## Directions for this task
Some lines in the data below hold the string "Assignment". Report how many, as a bare number.

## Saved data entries
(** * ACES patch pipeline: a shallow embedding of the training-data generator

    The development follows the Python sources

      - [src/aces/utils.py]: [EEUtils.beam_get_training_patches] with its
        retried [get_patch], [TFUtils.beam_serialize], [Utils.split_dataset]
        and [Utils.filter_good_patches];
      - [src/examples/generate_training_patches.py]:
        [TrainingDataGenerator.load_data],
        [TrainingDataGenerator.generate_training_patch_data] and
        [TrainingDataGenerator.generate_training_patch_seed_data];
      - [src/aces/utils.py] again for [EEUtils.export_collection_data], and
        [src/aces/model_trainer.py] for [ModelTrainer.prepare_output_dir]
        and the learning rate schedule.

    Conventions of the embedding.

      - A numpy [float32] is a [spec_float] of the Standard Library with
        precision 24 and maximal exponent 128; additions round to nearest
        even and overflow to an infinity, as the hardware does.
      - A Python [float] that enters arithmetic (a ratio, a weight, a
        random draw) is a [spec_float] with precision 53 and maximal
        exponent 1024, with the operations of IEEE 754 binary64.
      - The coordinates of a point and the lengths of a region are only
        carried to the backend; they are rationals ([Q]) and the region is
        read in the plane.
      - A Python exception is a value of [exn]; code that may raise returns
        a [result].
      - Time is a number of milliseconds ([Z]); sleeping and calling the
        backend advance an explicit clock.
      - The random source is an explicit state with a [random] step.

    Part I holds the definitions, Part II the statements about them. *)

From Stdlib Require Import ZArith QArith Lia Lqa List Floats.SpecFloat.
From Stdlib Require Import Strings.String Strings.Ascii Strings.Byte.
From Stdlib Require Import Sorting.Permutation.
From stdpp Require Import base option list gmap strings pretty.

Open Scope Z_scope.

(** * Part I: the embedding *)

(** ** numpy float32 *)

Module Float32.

* * *

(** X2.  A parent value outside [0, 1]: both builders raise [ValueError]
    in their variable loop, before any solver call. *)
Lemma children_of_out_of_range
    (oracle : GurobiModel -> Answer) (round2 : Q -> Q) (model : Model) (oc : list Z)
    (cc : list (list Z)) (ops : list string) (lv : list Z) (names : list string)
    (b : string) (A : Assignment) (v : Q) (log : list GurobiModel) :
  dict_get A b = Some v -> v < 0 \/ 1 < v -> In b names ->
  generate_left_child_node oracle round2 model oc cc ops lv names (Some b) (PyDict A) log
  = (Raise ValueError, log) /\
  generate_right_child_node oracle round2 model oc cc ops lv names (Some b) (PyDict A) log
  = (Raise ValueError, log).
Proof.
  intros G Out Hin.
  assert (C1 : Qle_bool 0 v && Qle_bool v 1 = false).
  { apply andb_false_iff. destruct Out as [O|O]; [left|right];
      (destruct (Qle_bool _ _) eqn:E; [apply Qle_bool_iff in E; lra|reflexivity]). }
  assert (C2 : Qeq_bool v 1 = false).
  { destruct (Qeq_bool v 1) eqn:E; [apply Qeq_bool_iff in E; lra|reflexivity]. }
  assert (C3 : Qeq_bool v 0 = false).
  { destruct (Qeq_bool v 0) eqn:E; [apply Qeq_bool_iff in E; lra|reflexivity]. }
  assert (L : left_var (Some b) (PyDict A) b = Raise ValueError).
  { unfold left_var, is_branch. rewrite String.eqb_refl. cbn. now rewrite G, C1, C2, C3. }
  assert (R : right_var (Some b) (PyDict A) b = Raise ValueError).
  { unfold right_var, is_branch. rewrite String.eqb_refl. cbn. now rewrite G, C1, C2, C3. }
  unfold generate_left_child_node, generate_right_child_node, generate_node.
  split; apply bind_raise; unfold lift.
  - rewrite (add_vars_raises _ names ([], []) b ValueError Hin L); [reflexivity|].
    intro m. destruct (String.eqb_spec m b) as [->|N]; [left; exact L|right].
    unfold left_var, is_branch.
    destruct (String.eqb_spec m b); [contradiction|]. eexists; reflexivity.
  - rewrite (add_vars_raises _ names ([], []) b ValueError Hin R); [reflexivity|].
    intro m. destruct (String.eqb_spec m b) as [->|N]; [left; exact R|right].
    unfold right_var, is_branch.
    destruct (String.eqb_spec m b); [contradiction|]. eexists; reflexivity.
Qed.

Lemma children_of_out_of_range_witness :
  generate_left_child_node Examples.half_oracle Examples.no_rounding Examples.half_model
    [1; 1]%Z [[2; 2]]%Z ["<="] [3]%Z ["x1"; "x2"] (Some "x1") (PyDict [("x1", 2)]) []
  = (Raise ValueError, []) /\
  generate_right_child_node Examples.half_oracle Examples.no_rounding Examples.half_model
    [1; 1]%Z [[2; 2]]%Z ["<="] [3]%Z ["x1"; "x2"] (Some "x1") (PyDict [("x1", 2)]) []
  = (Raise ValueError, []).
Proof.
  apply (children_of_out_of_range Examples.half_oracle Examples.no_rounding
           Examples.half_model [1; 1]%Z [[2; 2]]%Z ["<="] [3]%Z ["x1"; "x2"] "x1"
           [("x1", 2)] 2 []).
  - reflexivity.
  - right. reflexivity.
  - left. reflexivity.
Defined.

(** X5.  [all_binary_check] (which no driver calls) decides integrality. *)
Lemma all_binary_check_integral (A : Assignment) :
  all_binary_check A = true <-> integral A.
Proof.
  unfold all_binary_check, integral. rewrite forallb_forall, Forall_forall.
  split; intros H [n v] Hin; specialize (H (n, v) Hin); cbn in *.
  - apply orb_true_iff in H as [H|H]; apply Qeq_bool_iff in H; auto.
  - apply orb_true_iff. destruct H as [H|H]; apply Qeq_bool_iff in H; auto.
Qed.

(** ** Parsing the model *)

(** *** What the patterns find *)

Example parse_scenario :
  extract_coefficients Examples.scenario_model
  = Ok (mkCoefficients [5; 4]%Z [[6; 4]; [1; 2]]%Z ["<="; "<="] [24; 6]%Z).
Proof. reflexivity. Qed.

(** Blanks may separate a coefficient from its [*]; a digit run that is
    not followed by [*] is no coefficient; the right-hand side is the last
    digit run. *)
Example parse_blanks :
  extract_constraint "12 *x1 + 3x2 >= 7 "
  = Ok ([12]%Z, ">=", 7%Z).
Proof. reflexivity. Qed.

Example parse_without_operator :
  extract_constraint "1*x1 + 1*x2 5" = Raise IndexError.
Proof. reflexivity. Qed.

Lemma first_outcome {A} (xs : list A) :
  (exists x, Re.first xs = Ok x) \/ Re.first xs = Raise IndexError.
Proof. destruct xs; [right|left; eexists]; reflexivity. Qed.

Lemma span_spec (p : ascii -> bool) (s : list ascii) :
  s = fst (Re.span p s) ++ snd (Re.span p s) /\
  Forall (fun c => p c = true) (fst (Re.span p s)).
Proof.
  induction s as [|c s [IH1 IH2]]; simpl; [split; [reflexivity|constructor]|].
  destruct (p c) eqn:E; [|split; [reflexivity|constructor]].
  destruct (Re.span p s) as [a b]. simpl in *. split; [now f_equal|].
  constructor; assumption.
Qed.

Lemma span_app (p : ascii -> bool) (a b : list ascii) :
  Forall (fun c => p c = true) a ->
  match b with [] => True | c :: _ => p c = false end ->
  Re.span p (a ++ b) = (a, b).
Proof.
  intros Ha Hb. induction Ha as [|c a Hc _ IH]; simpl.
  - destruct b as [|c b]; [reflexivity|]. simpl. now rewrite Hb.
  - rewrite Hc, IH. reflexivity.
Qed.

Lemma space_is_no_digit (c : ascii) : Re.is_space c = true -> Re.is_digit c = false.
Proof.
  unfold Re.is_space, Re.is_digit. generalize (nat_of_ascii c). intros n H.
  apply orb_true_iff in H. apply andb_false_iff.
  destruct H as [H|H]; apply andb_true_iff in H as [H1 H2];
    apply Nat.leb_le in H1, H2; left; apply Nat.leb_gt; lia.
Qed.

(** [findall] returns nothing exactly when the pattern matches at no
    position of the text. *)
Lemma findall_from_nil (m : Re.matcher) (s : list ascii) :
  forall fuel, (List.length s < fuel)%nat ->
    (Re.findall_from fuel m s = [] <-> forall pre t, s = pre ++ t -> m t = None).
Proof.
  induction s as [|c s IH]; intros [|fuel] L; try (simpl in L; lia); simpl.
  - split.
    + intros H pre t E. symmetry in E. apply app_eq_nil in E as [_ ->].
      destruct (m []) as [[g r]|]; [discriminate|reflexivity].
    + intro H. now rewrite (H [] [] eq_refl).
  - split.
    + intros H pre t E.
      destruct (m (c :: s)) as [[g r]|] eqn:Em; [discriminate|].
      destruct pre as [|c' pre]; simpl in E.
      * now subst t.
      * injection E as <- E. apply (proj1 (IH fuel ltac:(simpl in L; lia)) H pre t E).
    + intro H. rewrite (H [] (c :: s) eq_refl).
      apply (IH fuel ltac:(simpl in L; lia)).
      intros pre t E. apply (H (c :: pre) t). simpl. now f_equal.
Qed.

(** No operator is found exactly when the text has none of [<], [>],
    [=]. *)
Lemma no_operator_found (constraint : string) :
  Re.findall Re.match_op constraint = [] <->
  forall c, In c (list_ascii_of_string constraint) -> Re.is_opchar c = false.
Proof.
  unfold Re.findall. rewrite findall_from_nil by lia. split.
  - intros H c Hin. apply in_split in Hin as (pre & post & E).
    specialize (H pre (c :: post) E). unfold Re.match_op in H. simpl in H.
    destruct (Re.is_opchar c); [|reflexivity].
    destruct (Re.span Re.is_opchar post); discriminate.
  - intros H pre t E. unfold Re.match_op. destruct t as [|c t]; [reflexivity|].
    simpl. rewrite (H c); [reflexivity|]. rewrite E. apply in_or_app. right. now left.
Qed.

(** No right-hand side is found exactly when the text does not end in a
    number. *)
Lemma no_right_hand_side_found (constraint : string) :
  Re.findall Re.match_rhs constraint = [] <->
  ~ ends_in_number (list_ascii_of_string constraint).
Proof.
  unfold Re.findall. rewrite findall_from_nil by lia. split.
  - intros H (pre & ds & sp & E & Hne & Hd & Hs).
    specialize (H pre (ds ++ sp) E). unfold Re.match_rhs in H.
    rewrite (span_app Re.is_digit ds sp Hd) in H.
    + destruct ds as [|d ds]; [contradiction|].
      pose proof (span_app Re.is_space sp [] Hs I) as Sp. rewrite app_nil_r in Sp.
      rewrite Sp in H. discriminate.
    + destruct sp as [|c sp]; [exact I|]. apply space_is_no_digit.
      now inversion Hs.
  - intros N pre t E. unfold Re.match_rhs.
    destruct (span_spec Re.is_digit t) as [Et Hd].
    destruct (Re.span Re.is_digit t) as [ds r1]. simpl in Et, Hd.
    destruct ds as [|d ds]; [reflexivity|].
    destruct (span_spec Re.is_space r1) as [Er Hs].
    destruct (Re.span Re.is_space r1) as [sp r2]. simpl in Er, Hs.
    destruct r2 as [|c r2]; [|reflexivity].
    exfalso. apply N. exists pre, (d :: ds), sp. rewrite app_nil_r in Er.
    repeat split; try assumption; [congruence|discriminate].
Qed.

---

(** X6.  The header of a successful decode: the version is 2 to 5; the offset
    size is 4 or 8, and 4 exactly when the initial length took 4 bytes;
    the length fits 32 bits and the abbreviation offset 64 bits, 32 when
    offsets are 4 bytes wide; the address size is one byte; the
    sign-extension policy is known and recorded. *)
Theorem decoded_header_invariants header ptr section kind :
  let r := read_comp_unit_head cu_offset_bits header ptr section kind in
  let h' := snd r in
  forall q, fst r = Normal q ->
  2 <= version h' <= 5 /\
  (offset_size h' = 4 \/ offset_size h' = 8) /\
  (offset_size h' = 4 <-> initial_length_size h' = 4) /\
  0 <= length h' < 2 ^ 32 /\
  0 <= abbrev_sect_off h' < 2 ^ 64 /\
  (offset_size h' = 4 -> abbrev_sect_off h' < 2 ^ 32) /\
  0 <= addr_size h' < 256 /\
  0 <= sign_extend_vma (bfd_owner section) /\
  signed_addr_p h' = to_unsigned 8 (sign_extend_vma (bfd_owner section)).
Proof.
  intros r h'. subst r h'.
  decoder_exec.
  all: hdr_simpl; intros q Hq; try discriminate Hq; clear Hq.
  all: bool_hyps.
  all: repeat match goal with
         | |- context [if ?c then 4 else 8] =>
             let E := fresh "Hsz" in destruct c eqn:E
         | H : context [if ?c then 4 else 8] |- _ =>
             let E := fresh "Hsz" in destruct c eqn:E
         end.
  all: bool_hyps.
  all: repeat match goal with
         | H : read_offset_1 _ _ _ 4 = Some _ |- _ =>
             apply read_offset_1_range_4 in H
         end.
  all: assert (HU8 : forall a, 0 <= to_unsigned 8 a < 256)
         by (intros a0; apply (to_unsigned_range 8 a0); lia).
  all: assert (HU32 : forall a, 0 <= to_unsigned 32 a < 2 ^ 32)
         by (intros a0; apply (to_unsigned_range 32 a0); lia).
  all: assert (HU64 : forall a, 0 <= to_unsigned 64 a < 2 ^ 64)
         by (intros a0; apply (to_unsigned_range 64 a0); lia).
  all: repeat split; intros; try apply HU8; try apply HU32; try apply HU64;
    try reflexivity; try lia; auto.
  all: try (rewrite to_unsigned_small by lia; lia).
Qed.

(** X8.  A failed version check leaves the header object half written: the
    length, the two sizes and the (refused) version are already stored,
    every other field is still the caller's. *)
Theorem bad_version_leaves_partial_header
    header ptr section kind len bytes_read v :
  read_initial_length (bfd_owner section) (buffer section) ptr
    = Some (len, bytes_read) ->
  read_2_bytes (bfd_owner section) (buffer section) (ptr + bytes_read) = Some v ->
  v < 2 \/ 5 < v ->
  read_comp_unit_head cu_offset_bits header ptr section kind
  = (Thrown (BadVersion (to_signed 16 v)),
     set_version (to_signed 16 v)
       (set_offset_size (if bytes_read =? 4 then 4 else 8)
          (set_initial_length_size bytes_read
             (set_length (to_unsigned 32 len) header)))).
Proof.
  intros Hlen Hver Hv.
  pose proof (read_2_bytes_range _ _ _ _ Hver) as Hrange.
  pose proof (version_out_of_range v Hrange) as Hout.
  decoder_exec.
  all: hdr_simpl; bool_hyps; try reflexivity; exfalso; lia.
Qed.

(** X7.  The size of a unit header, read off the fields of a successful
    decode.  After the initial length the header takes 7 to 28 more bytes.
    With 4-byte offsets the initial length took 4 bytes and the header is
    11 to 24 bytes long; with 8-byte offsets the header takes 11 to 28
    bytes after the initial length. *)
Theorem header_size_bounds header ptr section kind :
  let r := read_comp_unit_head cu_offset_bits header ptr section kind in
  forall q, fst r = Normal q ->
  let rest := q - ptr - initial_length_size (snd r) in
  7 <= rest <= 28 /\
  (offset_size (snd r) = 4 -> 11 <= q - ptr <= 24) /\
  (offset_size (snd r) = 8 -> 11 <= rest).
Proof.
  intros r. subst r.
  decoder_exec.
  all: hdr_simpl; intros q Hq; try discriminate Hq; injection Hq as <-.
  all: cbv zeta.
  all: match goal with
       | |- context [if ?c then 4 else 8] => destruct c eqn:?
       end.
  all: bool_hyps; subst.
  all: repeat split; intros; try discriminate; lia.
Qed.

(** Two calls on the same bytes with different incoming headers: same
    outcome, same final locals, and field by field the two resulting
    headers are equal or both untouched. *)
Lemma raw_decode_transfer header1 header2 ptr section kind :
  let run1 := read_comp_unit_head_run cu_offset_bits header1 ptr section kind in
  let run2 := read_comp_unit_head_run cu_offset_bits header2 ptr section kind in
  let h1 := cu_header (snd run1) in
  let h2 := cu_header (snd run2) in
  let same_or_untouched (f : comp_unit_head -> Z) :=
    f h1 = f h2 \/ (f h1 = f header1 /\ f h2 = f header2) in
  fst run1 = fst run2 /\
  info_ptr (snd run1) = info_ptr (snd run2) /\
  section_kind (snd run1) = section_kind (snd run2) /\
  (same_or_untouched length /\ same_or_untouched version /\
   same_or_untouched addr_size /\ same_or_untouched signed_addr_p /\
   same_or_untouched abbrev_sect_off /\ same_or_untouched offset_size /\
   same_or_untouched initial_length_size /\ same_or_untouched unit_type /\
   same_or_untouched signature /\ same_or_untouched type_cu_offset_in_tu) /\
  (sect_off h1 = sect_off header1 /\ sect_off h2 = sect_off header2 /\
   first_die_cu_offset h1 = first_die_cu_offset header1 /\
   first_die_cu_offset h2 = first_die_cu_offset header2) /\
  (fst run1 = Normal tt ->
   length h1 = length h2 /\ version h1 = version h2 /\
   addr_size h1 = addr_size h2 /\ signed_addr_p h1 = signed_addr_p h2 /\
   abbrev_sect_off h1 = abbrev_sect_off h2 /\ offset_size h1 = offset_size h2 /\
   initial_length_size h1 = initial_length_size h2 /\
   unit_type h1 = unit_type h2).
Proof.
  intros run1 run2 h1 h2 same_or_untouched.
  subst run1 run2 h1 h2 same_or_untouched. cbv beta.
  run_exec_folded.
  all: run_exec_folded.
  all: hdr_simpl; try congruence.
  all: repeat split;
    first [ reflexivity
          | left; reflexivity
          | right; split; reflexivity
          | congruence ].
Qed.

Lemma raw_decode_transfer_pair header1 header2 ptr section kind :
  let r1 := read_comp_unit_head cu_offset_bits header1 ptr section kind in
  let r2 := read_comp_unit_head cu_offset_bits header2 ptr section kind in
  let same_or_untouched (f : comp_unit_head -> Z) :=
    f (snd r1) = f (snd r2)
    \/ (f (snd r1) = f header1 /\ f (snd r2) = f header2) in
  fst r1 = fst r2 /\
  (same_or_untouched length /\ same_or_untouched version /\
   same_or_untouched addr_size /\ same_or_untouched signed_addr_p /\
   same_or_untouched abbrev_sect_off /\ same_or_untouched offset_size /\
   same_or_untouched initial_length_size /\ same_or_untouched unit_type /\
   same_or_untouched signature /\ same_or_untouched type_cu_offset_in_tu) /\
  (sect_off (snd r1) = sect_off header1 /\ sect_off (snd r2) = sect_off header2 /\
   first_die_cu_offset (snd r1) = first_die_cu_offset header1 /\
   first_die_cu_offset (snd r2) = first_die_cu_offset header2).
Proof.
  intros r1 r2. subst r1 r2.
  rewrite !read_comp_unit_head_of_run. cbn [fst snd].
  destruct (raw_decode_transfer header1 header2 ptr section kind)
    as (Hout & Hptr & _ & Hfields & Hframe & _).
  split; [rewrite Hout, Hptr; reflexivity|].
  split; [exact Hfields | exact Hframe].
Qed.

## Problem solution
2